When the new rankings were released on Monday, March 12, there was one significant change – Charles Howell III found himself replaced by the new Indian sensation Shubhankar Sharma. The 21-year-old is walking on air right now. He has already won twice this season, finished in the top 10 at the WGC Mexico Championship and was seventh at the Hero Indian Open. He was in position to win his home Open but a series of double-bogeys derailed his challenge. Astonishingly, he also leads the Race to Dubai.

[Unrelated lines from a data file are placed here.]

(** Its documentation.  A moved-from optional still holds a value; [emplace] destroys the
    value it holds before it makes the new one, and holds nothing when that throws. *)
Class BoostOptionalLaws (T A O : Type) `{Payload T A} `{BoostOptional T O} := {
  none_law : content (T := T) o_none = None;
  copy_law o : match content o with
    | None => exists o', o_copy o = Ok o' /\ content o' = None
    | Some x =>
        match P_copy x with
        | Ok y => exists o', o_copy o = Ok o' /\ content o' = Some y
        | Err e => o_copy o = Err e
        end
    end;
  move_law o : content (fst (o_move o)) = (fun x => fst (P_move x)) <$> content o /\
    content (snd (o_move o)) = (fun x => snd (P_move x)) <$> content o;
  reset_law o : content (o_reset o) = None;
  emplace_law make o : exists o',
    match make (o_reset o) with
    | Ok x => o_emplace make o = (Ok tt, o') /\ content o' = Some x
    | Err e => o_emplace make o = (Err e, o') /\ content o' = None
    end;
  assign_law rhs lhs : exists o',
    match content rhs, content lhs with
    | None, _ => o_assign rhs lhs = (Ok tt, o') /\ content o' = None
    | Some x, None =>
        match P_copy x with
        | Ok y => o_assign rhs lhs = (Ok tt, o') /\ content o' = Some y
        | Err e => o_assign rhs lhs = (Err e, o') /\ content o' = None
        end
    | Some x, Some y => o_assign rhs lhs = (fst (P_assign y x), o') /\ content o' = Some (snd (P_assign y x))
    end;
  move_assign_law lhs rhs :
    let '(lhs', rhs') := o_move_assign lhs rhs in
    match content rhs, content lhs with
    | None, _ => content lhs' = None /\ content rhs' = None
    | Some x, None => content lhs' = Some (fst (P_move x)) /\ content rhs' = Some (snd (P_move x))
    | Some x, Some y => content lhs' = Some (fst (P_move_assign y x)) /\ content rhs' = Some (snd (P_move_assign y x))
    end;
  self_move_law o : content (o_self_move o) = P_self_move <$> content o;
  write_law x o : is_Some (content o) -> content (o_write x o) = Some x;
  swap_law o1 o2 : content (fst (o_swap o1 o2)) = content o2 /\ content (snd (o_swap o1 o2)) = content o1;
  equal_law o1 o2 : o_equal o1 o2 =
    match content o1, content o2 with
    | None, None => true
    | Some x, Some y => P_equal x y
    | _, _ => false
    end;
  equal_value_law o x : o_equal_value o x = match content o with Some y => P_equal y x | None => false end
}.
(** The whole: every argument has to be for some field, unless the reading is partial. *)
Definition read_command (partial : bool) (o : object) (ss : list setting) : outcome object :=
  olet r := read_object o ss (value_of <$> List.filter positional ss) in
  if partial then Ok (fst r)
  else match snd r with [] => Ok (fst r) | _ => Err (Thrown RuntimeError) end.

(** ** Computations on the parameters of settings *)

Definition takes {A} (m : M (list Param) A) (ms : list (setting * bool)) (o : outcome A)
    (ms' : list (setting * bool)) : Prop :=
  match o with
  | Ok a => m (command ms) = (Ok a, command ms')
  | Err e => fst (m (command ms)) = Err e
  end.

Lemma fst_bind_err {A B} (m : M (list Param) A) (k : A -> M (list Param) B) s e :
  fst (m s) = Err e -> fst (bind m k s) = Err e.
Proof. unfold bind. by destruct (m s) as [[a|e'] s']; intros [=->]. Qed.

(** The names of a field, and the settings ready to be taken for it. *)
Definition names (m : Metadata) : text * text := if IsNaked m then ([], []) else (Flag m, Abbr m).
Definition for_field (m : Metadata) : setting -> bool := if IsNaked m then positional else owned m.
Definition ready (m : Metadata) (bare : bool) (ms : list (setting * bool)) : Prop :=
  separates (for_field m) (fst (names m)) (snd (names m)) ms /\
  forall s, In (s, false) ms -> for_field m s = true -> setting_ok s /\ is_bare s = bare.

(** For one that takes a single value. *)
Definition ready_once (m : Metadata) (bare : bool) (ms : list (setting * bool)) : Prop :=
  separates (for_field m) (fst (names m)) (snd (names m)) (upto (for_field m) ms) /\
  forall s, In (s, false) ms -> for_field m s = true -> setting_ok s /\ is_bare s = bare.

Lemma ready_ready_once m bare ms : ready m bare ms -> ready_once m bare ms.
Proof. intros [H1 H2]. split; [by apply separates_upto|done]. Qed.

Lemma ready_take m bare ms s ms' : ready m bare ms -> take_first (for_field m) ms = Some (s, ms') -> ready m bare ms'.
Proof.
  intros [H1 H2] E. split.
  - apply Forall_forall. intros [x u] Hx Hu. cbn in Hu. subst u. unfold separates in H1.
    rewrite Forall_forall in H1. apply (H1 (x, false)); [|done].
    by eapply take_first_unused.
  - intros x Hx. apply H2. by eapply take_first_unused.
Qed.

Lemma value_nonempty s : setting_ok s -> is_bare s = false -> empty (value_of s) = false.
Proof. destruct s as [m short [|sep v|v]|v]; cbn; [done|intros (_&_&_&H)|intros (_&_&H&_)|intros [H _]]; by destruct v. Qed.

Lemma GetParam_ready m t var ms : ready_once m false ms ->
  GetParam m t var (command ms) =
    match take_first (for_field m) ms with
    | Some (s, ms') => (match Parse t (value_of s) var with Ok v => Ok (Some v) | Err e => Err e end, command ms')
    | None => (if IsOptional m then Ok None else Err (Thrown RuntimeError), command ms)
    end.
Proof.
  intros [H1 H2]. pose proof (GetParam_takes _ _ _ _ H1 H2) as E. unfold CmdArgs.GetParam.
  replace (if IsNaked m then GetParam_text [] [] else GetParam_text (Flag m) (Abbr m))
    with (GetParam_text (fst (names m)) (snd (names m))) by (unfold names; by destruct (IsNaked m)).
  destruct (take_first (for_field m) ms) as [[s ms']|] eqn:Et; erewrite bind_ok by exact E.
  - apply take_first_some in Et as (_ & _ & HP & Hin). destruct (H2 s Hin HP) as [Hs Hb].
    rewrite (value_nonempty s Hs Hb). by destruct (Parse t (value_of s) var).
  - cbn [empty]. by destruct (IsOptional m).
Qed.

Lemma GetParams_ready m t fuel var ms : ready m false ms -> (length (unused (for_field m) ms) < fuel)%nat ->
  takes (GetParams fuel m t var) ms
    (olet v := parse_all t (value_of <$> unused (for_field m) ms) var in
     if IsOptional m then Ok v else Err (Thrown RuntimeError)) (mark_all (for_field m) ms).
Proof.
  revert var ms. induction fuel as [|fuel IH]; intros var ms Hr Hf; [lia|].
  pose proof (GetParam_ready m t var ms (ready_ready_once _ _ _ Hr)) as E. cbn [CmdArgs.GetParams].
  destruct (take_first (for_field m) ms) as [[s ms']|] eqn:Et.
  - pose proof (ready_take _ _ _ _ _ Hr Et) as Hr'.
    apply take_first_some in Et as (Eu & Em & _ & _). rewrite Eu in *. cbn [length] in Hf.
    rewrite fmap_cons. cbn [parse_all]. specialize (fun v => IH v ms' Hr' ltac:(lia)). rewrite Em in IH.
    destruct (Parse t (value_of s) var) as [v|e]; cbn [obind].
    + specialize (IH v). unfold takes in *. destruct (obind _ _); by erewrite bind_ok by exact E.
    + cbn [takes]. by erewrite bind_err by exact E.
  - destruct (take_first_none _ _ Et) as [Eu Em]. rewrite Eu, Em. cbn [fmap list_fmap parse_all obind].
    unfold takes. destruct (IsOptional m); [by erewrite bind_ok by exact E|by erewrite bind_err by exact E].
Qed.

End Reading.

(** * Well-formed schemas and settings *)

Definition metas (fs : list field) : list Metadata := (fun f => fst (fst f)) <$> fs.

(** The options of a schema have different names, and a flag is not naked. *)
Record schema_ok (fs : list field) : Prop := {
  ok_names : forall m, In m (metas fs) -> option_ok m;
  ok_flags : NoDup (Flag <$> metas fs);
  ok_abbrs : forall m m', In m (metas fs) -> In m' (metas fs) ->
    HasAttribute m (lit "abbr") = true -> HasAttribute m' (lit "abbr") = true -> letter m = letter m' -> m = m';
  ok_bools : forall m t v, In (m, t, v) fs -> is_flag t = true -> IsNaked m = false
}.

Sharma has been invited to play in The Masters and immediately told the world: “The way I am playing right now, there is no reason why I cannot win at Augusta. I know that most golfers who play at Augusta for the first time can struggle but I cannot wait to get there."
There will be a huge amount of interest in the performance of Phil Mickelson, who returned to the winners’ circle in Mexico when he beat Justin Thomas, the US PGA champion, in a playoff. Mickelson has been in fine form for some time and now that he has finally remembered how to cross the line again it would surprise nobody to see him do so again very soon. It is a surprise that Lefty has never won this event because it should be made to measure for his style of golf. It means that the odd double-bogey only results in the loss of a single hole and does no harm to his scorecard.
Even when he was struggling, Mickelson was always likely to reel off several birdies in a round. He only knows to play one way, and that is by going for the flag, no matter the risks. He has been blessed with a magical short game, and his powers of recovery on and around the greens have not deserted him, which makes him a dangerous opponent. With The Masters just around the corner, Mickelson would love nothing more than to win again.
Thomas and Jon Rahm, of Spain, are also sure to be extremely difficult to beat. Thomas has become a winning machine and he shoots low scores for fun. He joined the 59 club last season, and there was also a glorious 63 at the US Open. Still only 24 years of age, the American already has eight PGA Tour victories to his name, six of which have come since January 2017. That is a quite remarkable return.
And then there is Rahm, who will not be 24 until November. He has only been a professional for about 19 months and is already the world’s third-ranked player, behind only Dustin Johnson and Thomas. He has won twice on the PGA Tour and twice on the European Tour and here’s the thing – all four of his victories have come on tough courses. Rahm has also found a remarkable level of consistency, with 17 top 10 finishes to his credit – for many golfers that would represent a successful career. It was only last year that the European Tour named his rookie of the year after he won the Irish Open and Dubai World Championship.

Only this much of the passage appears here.